Another Bible Study Method! - March Issue

Welcome! I'm Harma-Mae Smit and this is my monthly newsletter diving into topics of faith. You can subscribe by clicking this link.

It’s nice to be back after a short break. As promised, I spent the break collecting my series on Proverbs 31 into an ebook (PDF), which is free to all email subscribers, so sign up to get your copy :)

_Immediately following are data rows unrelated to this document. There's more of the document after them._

(** Two texts that select the same row select the same rows. *)
Lemma has_id_same (a b : Id) (u : User) :
  UserService.has_id a u = true -> UserService.has_id b u = true ->
  forall x, UserService.has_id a x = UserService.has_id b x.
Proof.
  unfold UserService.has_id, Uuid.eqb. intros Ha Hb x.
  destruct (Uuid.parse (u_id u)) as [k|]; [|discriminate].
  destruct (Uuid.parse a) as [ka|]; [|discriminate].
  destruct (Uuid.parse b) as [kb|]; [|discriminate].
  apply String.eqb_eq in Ha, Hb. now subst ka kb.
Qed.

Lemma has_own_id (a : Id) (u : User) :
  UserService.has_id a u = true -> UserService.has_id (u_id u) u = true.
Proof.
  unfold UserService.has_id, Uuid.eqb.
  destruct (Uuid.parse (u_id u)) as [k|]; [|discriminate].
  intros _. apply String.eqb_refl.
Qed.

Lemma find_same {A : Type} (f g : A -> bool) (l : list A) :
  (forall x, f x = g x) -> List.find f l = List.find g l.
Proof.
  intros H. induction l as [|x l IH]; simpl; [reflexivity|].
  now rewrite H, IH.
Qed.

Lemma user_findById_found (uid : Id) (w : World) (u : User) :
  List.find (UserService.has_id uid) (users (db w)) = Some u ->
  next_call_ok w ->
  UserService.findById uid w =
    (Ok (Some u),
     {| db := db w; faults := tl (faults w);
        trace := trace w ++ [select_by_id "users" uid];
        console := console w |}).
Proof.
  intros Hfind Hok. unfold next_call_ok in Hok.
  unfold UserService.findById, rethrow_logged, try_catch, bind, store.
  rewrite (@select_user_found uid (db w) u Hfind).
  destruct w as [d f t c]; simpl in *.
  destruct f as [|[e|] f']; try contradiction; reflexivity.
Qed.

(** C9, the failing input: the administrator [root] asks for the
    deactivation of the account whose id is root's own, written in
    capital letters.  The store reads the text as the uuid of root's
    row, so the lookup finds the account; the guard compares the text
    with [req.user.id] as strings and finds them different; the update
    is issued and root's own account is deactivated. *)
Theorem C9_own_id_in_capitals_is_deactivated :
  let target := "C56A4180-65AA-42EC-A945-5FD21DEC0538" in
  let w := world_of shop [] in
  Uuid.parse target = Uuid.parse (id root) /\
  List.find (UserService.has_id target) (users shop) = Some (user_row root true) /\
  UserController.deactivateUser (deactivation_request root target) w =
    (Ok (sendSuccessResponse 200 "User deactivated successfully" NoData),
     {| db := snd (UserService.set_inactive target shop);
        faults := [];
        trace := [select_by_id "users" target; deactivate_stmt target];
        console := [] |}) /\
  users (snd (UserService.set_inactive target shop)) =
    [user_row alice true; user_row bob true; user_row root false].
Proof.
  simpl. repeat split; vm_compute; reflexivity.
Qed.

(** ** Token classes (C7) *)

(** A token issued as refresh token verifies as access token for as
    long as it verifies as refresh token. *)
Lemma refresh_token_verifies (env : Env) (issued now : Z) (payload : Claims)
    (w : World) :
  now < issued + JWT_REFRESH_EXPIRES_IN env ->
  JwtUtils.verifyAccessToken env now
    (Jwt (JwtUtils.generateRefreshToken env issued payload)) w = (Ok payload, w) /\
  JwtUtils.verifyRefreshToken env now
    (Jwt (JwtUtils.generateRefreshToken env issued payload)) w = (Ok payload, w).
Proof.
  intros Hfresh.
  unfold JwtUtils.verifyAccessToken, JwtUtils.verifyRefreshToken,
    JwtUtils.generateRefreshToken, jwt.verify, jwt.sign; simpl.
  rewrite String.eqb_refl; simpl.
  destruct (Z.leb_spec (issued + JWT_REFRESH_EXPIRES_IN env) now); [lia|].
  split; reflexivity.
Qed.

This issue of {Hmm...} will be a little different than these past few months—I'm giving you a more practical topic to switch it up. I’m calling it “another bible study method” because I don’t think it’s “better” than any other method out there, but rather it’s an additional method that can be helpful! Try it out and let me know.

~Love, Harma-Mae

Another Bible Study Method

reader traces verses in a weathered bibleHow do we usually teach the Bible? When teaching children, we tend to either tell them biblical stories, or give them verses to memorize. These can be great strategies, but both of these can reduce the Bible into chunks. Verse memorization especially can isolate individual verses from their context, but even children’s bible stories can simplify a biblical narrative to the point where a child might not realize how different the emphases of the different gospels are (to give just one example).  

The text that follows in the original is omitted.